…Which is how I served it the last time I made it for my neighbors. One of our guests, from Nantucket, stacked the fancy cranberry compote an inch high across the entirety of his pork tenderloin, and made it all disappear without lifting his head to join the scintillating society of the other 10 people at the table until it was gone. Fancy cranberry compote has the same effect on me: it causes a culinary hypnosis that won’t let my tastebuds’ go as I down mouthfuls of the sour, sweet and bitter, cranberry-red, translucence.

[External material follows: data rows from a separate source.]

(** The projection keeps what is looked at. *)
Lemma public_field k row state : public_state (Some row) = Some state -> k ∈ public_keys -> dget k state = dget k row.
Proof.
  cbn [public_state]. destruct (int_field _ _) as [n|]; [|done]. intros <-%(inj Some) Hk. unfold public_keys in *.
  rewrite !elem_of_cons, elem_of_nil in Hk. by destruct_or?; subst; try done.
Qed.

Lemma public_due row state now bypass : public_state (Some row) = Some state -> due_at state now bypass = due_at row now bypass.
Proof. intros Hs. unfold due_at. by rewrite !(public_field _ _ _ Hs) by (apply (bool_decide_unpack _); by vm_compute). Qed.

Lemma due_saved row now bypass : due_at (sort_by key_leb (map (fun kv => (kv.1, sort_keys kv.2)) row)) now bypass = due_at row now bypass.
Proof.
  unfold due_at. rewrite !dget_saved.
  assert (Hp : forall v, _parse_timestamp (sort_keys v) = _parse_timestamp v) by by intros [].
  assert (Hs : forall v s, eq_str (sort_keys v) s = eq_str v s) by by intros [].
  by rewrite !Hp, !Hs.
Qed.

(** C30: an interrupted retry of a deferred revision is never dispatched again.
    A deferral clears the time the revision was due, because its status makes
    it due by itself; the next attempt replaces that status and puts no time
    back.  If the process ends there, the row stays pending, and every later
    dispatch finds it not due, whatever the time, as long as the applied
    configuration shows no drift: no job is created and the row stays. *)
Theorem interrupted_deferral_never_dispatched state t0 d t1 v now db l r s :
  deferred t0 state = Some d -> begun t1 d = Some v ->
  (forall db l, exists l', _confirmed_applied_config_drift (Selector db [] l) = (Some false, Selector db [] l')) ->
  dispatch_due_xray_vpn_auto_reconcile now (Selector (saved v db) [] l) = (Some r, s) ->
  x_db s = saved v db /\ (dget "status" r = VStr "not_due" \/ dget "status" r = VStr "not_pending").
Proof.
  intros Hd Hb Hdrift E. unfold dispatch_due_xray_vpn_auto_reconcile in E.
  apply bind_inv in E as (st & s1 & E1 & E). rewrite state_alone, load_saved in E1. injection E1 as Hst <-.
  destruct (negb _); [injection E as <- <-; by split; [|right]|].
  apply bind_inv in E as (drift & s2 & E2 & E). destruct (Hdrift (saved v db) l) as [l' Hl]. rewrite Hl in E2. injection E2 as <- <-.
  cbv zeta in E. assert (Hrun : dget "status" v = VStr "running").
  { unfold begun in Hb. destruct (int_field _ _); [|done]. injection Hb as <-. by field. }
  rewrite (public_field "status" _ _ Hst), dget_saved, Hrun in E by (apply (bool_decide_unpack _); by vm_compute).
  change (false || eq_str (sort_keys (VStr "running")) "deferred") with false in E.
  apply bind_inv in E as (due & s3 & E3 & E). unfold pending_is_due in E3. destruct (negb _) in E3.
  - injection E3 as <- <-. injection E as <- <-. split; [done|by left].
  - apply bind_inv in E3 as (current & s4 & E4 & E3). rewrite st_py_eq, (public_due _ _ _ _ Hst), due_saved, (begun_deferred_due _ _ _ _ _ _ _ Hd Hb) in E3.
    injection E3 as <- <-. injection E as <- <-. split; [|by left]. unfold _now in E4. destruct now as [n|].
    + rewrite st_py_eq in E4. by injection E4 as _ <-.
    + by injection E4 as _ <-.
Qed.
End Alone.

(** ** A run that succeeds *)

(** The time, and what the services answer. *)
Record goes_well `{PendingOutside} (t : datetime) : Prop := GoesWell {
  gw_clock : forall l, clock l = t;
  gw_writer : forall l, writer_acquired l = true;
  gw_module : forall l, exists m, xray_module l = Some (Some m) /\ eq_str (dget "desired_state" m) "enabled" = true /\
    eq_str (dget "lifecycle_mode" m) "managed" = true;
  gw_subscription : forall l, exists state, subscription_state l = Some (Some state) /\ eq_str (dget "status" state) "success" = true /\
    truthy (dget "last_success_at" state) = true;
  gw_reconciled : forall l, exists r, subscription_reconciled l = inl r /\ truthy (dget "ok" r) = true /\ eq_str (dget "status" r) "skipped" = false;
  gw_mihomo : forall l, exists r, mihomo_reconciled l = inl (Some r) /\ truthy (dget "ok" r) = true;
  gw_promoted : forall l, exists v, nodes_promoted l = inl v;
}.

Lemma shaped_matches db row n status a : setting XRAY_VPN_AUTO_PENDING_KEY db = Some (CJson (VDict row)) ->
  shaped row n true status a -> n < 2 ^ 63 ->
  _load_row db = Some row /\ is_revision (Some row) n = Some true /\ row_matches n db = Some true /\ sql_int n = Some n.
Proof.
  intros Hs [Hr Hp _ _ Hpos _ _ _] Hn. unfold _load_row, row_matches, is_revision, json_extract. rewrite Hs, Hr, Hp.
  rewrite (int_of_wf _ _ _ Hr). cbn [truthy negb orb mbind option_bind sql_value Z.b2z cast_integer].
  split_and!; try done.
  - destruct row; [done|]. by rewrite Z.eqb_refl.
  - unfold clamp64. rewrite Z.min_l, Z.max_r by lia. by rewrite bool_decide_true.
  - unfold sql_int. by rewrite (proj2 (Z.leb_le _ _)), (proj2 (Z.ltb_lt _ _)) by lia.
Qed.

Lemma setting_saved v db : setting XRAY_VPN_AUTO_PENDING_KEY (saved v db) =
  Some (CJson (VDict (sort_by key_leb (map (fun kv => (kv.1, sort_keys kv.2)) v)))).
Proof. unfold saved. by rewrite setting_put, String.eqb_refl. Qed.

Section Succeeds.
Context `{ReprContainer} `{PendingOutside}.

Lemma update_alone n f db l row v status a : setting XRAY_VPN_AUTO_PENDING_KEY db = Some (CJson (VDict row)) ->
  shaped row n true status a -> n < 2 ^ 63 -> f row = Some v ->
  update_revision n f (Selector db [] l) = (Some (Some v), Selector (saved v db) [] l).
Proof.
  intros Hs Hw Hn Hf. destruct (shaped_matches db row n status a Hs Hw Hn) as (Hl & Hi & Hm & Hb).
  unfold update_revision. rewrite bind_unfold, read_alone, Hl, bind_unfold, Hi, st_py_eq, bind_unfold, st_py_eq, Hf.
  rewrite bind_unfold, transaction_alone. unfold _save_if_revision.
  rewrite bind_unfold, st_py_eq, Hb, bind_unfold. cbn [st_get]. by rewrite bind_unfold, st_py_eq, Hm.
Qed.

Lemma lookup_public k w : k ∉ private_keys ->
  dict_lookup k (List.filter (fun kv : string * pyval => negb (bool_decide (kv.1 ∈ private_keys))) w) = dict_lookup k w.
Proof.
  intros Hk. induction w as [|[k0 v0] w IH]; [done|]. cbn [List.filter fst]. case_bool_decide as Hp; cbn [negb dict_lookup].
  - destruct (String.eqb_spec k k0) as [->|]; done.
  - by rewrite IH.
Qed.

I mention our guest’s Nantucket roots here because I believe that love for the cranberry, an early American condiment at Thanksgiving time, has made its imprint in our gene pool over the last 27 generations. It’s like the hypnotic, primordial camp fires that connect us with all of our ancestors who came before us. According to the New England Historical Society, some of the earliest cranberry vines go back 150 years.
I did my Ancestry.com DNA test this year, inspired by the the test results of our rescue dog Tucker (more on this later). It only seemed right that not only the dog but that we humans in the family should know more about ourselves. I found out that our family on my father’s side founded the Pennsylvania Dutch Colonies on the East Coast. Proof positive that the love-for-cranberry gene runs deep on dad’s side and scientifically explains my love for it! But seriously, you don’t have to be from the East Coast to love fancy cranberry compote!
On Christmas this year we will serve the cranberry compote alongside a prime rib with mushroom gravy, salad and potatoes. Merry Christmas and Happy Holidays!
Tip: You can add crystallized ginger and walnuts to it after cooking to increase the crunch and a zap of flavor.